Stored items
[Start of Attachment]

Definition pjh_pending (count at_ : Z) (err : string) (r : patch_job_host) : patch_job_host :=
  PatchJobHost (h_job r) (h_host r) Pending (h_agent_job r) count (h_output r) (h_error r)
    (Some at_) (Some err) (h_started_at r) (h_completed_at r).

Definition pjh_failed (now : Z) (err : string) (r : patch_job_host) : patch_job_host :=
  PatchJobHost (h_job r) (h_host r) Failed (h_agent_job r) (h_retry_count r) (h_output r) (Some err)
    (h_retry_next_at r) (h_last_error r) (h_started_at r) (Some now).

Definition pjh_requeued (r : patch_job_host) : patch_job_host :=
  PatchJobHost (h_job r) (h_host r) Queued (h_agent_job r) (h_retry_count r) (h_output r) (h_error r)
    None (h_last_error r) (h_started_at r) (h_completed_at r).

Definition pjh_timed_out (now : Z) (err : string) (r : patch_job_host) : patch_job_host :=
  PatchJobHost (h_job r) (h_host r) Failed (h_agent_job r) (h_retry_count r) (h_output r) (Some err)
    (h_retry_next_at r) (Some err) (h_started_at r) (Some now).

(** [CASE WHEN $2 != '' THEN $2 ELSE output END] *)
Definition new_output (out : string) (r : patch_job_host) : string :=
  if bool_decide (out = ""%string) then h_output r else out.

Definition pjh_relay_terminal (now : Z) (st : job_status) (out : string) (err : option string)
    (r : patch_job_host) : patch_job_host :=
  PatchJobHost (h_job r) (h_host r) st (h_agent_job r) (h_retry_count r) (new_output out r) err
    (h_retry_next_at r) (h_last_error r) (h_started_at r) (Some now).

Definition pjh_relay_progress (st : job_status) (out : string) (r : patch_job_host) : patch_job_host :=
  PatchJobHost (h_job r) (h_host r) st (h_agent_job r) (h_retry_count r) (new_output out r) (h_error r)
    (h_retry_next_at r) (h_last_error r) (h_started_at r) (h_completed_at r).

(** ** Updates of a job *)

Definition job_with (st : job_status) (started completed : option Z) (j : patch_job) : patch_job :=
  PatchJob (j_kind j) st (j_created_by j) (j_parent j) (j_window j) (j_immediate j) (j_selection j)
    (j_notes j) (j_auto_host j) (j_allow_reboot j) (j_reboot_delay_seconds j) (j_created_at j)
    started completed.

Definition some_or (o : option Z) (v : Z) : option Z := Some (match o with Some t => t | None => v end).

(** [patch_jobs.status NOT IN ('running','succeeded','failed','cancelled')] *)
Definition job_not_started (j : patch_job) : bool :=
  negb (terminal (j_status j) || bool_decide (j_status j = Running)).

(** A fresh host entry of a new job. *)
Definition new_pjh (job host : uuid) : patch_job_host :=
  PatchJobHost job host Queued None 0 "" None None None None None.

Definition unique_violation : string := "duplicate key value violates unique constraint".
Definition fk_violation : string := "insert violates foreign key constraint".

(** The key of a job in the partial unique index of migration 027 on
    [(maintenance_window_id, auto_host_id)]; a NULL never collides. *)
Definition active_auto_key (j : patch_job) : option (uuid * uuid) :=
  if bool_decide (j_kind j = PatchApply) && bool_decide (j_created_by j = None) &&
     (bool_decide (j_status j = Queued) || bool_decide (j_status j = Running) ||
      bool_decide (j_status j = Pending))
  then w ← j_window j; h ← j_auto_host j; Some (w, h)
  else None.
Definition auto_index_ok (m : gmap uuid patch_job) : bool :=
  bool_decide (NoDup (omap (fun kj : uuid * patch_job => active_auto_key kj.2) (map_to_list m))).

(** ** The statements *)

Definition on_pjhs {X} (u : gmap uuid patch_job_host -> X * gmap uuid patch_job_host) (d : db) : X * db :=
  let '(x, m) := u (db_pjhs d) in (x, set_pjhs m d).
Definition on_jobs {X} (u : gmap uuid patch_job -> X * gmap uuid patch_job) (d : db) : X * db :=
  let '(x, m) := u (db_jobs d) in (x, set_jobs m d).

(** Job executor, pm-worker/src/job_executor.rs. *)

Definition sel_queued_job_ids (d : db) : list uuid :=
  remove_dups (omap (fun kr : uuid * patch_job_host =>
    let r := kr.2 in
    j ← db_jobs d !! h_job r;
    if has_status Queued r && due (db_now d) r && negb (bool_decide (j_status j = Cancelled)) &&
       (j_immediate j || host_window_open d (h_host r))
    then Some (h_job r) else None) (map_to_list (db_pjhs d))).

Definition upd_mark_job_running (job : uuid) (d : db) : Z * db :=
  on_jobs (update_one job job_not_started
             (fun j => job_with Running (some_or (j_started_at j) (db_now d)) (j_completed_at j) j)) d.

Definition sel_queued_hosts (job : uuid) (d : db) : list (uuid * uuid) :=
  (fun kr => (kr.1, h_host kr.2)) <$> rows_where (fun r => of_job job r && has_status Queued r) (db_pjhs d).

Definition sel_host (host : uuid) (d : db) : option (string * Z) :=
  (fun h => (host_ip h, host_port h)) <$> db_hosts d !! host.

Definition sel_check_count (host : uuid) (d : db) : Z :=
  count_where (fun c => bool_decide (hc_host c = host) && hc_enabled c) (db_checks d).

[End of Attachment]

* **PROBLEM DESCRIPTION**
Repeat, word for word, all the lines above.

* **SOLUTION TO THIS TASK**
Definition pjh_pending (count at_ : Z) (err : string) (r : patch_job_host) : patch_job_host :=
  PatchJobHost (h_job r) (h_host r) Pending (h_agent_job r) count (h_output r) (h_error r)
    (Some at_) (Some err) (h_started_at r) (h_completed_at r).

Definition pjh_failed (now : Z) (err : string) (r : patch_job_host) : patch_job_host :=
  PatchJobHost (h_job r) (h_host r) Failed (h_agent_job r) (h_retry_count r) (h_output r) (Some err)
    (h_retry_next_at r) (h_last_error r) (h_started_at r) (Some now).

Definition pjh_requeued (r : patch_job_host) : patch_job_host :=
  PatchJobHost (h_job r) (h_host r) Queued (h_agent_job r) (h_retry_count r) (h_output r) (h_error r)
    None (h_last_error r) (h_started_at r) (h_completed_at r).

Definition pjh_timed_out (now : Z) (err : string) (r : patch_job_host) : patch_job_host :=
  PatchJobHost (h_job r) (h_host r) Failed (h_agent_job r) (h_retry_count r) (h_output r) (Some err)
    (h_retry_next_at r) (Some err) (h_started_at r) (Some now).

(** [CASE WHEN $2 != '' THEN $2 ELSE output END] *)
Definition new_output (out : string) (r : patch_job_host) : string :=
  if bool_decide (out = ""%string) then h_output r else out.

Definition pjh_relay_terminal (now : Z) (st : job_status) (out : string) (err : option string)
    (r : patch_job_host) : patch_job_host :=
  PatchJobHost (h_job r) (h_host r) st (h_agent_job r) (h_retry_count r) (new_output out r) err
    (h_retry_next_at r) (h_last_error r) (h_started_at r) (Some now).

Definition pjh_relay_progress (st : job_status) (out : string) (r : patch_job_host) : patch_job_host :=
  PatchJobHost (h_job r) (h_host r) st (h_agent_job r) (h_retry_count r) (new_output out r) (h_error r)
    (h_retry_next_at r) (h_last_error r) (h_started_at r) (h_completed_at r).

(** ** Updates of a job *)

Definition job_with (st : job_status) (started completed : option Z) (j : patch_job) : patch_job :=
  PatchJob (j_kind j) st (j_created_by j) (j_parent j) (j_window j) (j_immediate j) (j_selection j)
    (j_notes j) (j_auto_host j) (j_allow_reboot j) (j_reboot_delay_seconds j) (j_created_at j)
    started completed.

Definition some_or (o : option Z) (v : Z) : option Z := Some (match o with Some t => t | None => v end).

(** [patch_jobs.status NOT IN ('running','succeeded','failed','cancelled')] *)
Definition job_not_started (j : patch_job) : bool :=
  negb (terminal (j_status j) || bool_decide (j_status j = Running)).

(** A fresh host entry of a new job. *)
Definition new_pjh (job host : uuid) : patch_job_host :=
  PatchJobHost job host Queued None 0 "" None None None None None.

Definition unique_violation : string := "duplicate key value violates unique constraint".
Definition fk_violation : string := "insert violates foreign key constraint".

(** The key of a job in the partial unique index of migration 027 on
    [(maintenance_window_id, auto_host_id)]; a NULL never collides. *)
Definition active_auto_key (j : patch_job) : option (uuid * uuid) :=
  if bool_decide (j_kind j = PatchApply) && bool_decide (j_created_by j = None) &&
     (bool_decide (j_status j = Queued) || bool_decide (j_status j = Running) ||
      bool_decide (j_status j = Pending))
  then w ← j_window j; h ← j_auto_host j; Some (w, h)
  else None.
Definition auto_index_ok (m : gmap uuid patch_job) : bool :=
  bool_decide (NoDup (omap (fun kj : uuid * patch_job => active_auto_key kj.2) (map_to_list m))).

(** ** The statements *)

Definition on_pjhs {X} (u : gmap uuid patch_job_host -> X * gmap uuid patch_job_host) (d : db) : X * db :=
  let '(x, m) := u (db_pjhs d) in (x, set_pjhs m d).
Definition on_jobs {X} (u : gmap uuid patch_job -> X * gmap uuid patch_job) (d : db) : X * db :=
  let '(x, m) := u (db_jobs d) in (x, set_jobs m d).

(** Job executor, pm-worker/src/job_executor.rs. *)

Definition sel_queued_job_ids (d : db) : list uuid :=
  remove_dups (omap (fun kr : uuid * patch_job_host =>
    let r := kr.2 in
    j ← db_jobs d !! h_job r;
    if has_status Queued r && due (db_now d) r && negb (bool_decide (j_status j = Cancelled)) &&
       (j_immediate j || host_window_open d (h_host r))
    then Some (h_job r) else None) (map_to_list (db_pjhs d))).

Definition upd_mark_job_running (job : uuid) (d : db) : Z * db :=
  on_jobs (update_one job job_not_started
             (fun j => job_with Running (some_or (j_started_at j) (db_now d)) (j_completed_at j) j)) d.

Definition sel_queued_hosts (job : uuid) (d : db) : list (uuid * uuid) :=
  (fun kr => (kr.1, h_host kr.2)) <$> rows_where (fun r => of_job job r && has_status Queued r) (db_pjhs d).

Definition sel_host (host : uuid) (d : db) : option (string * Z) :=
  (fun h => (host_ip h, host_port h)) <$> db_hosts d !! host.

Definition sel_check_count (host : uuid) (d : db) : Z :=
  count_where (fun c => bool_decide (hc_host c = host) && hc_enabled c) (db_checks d).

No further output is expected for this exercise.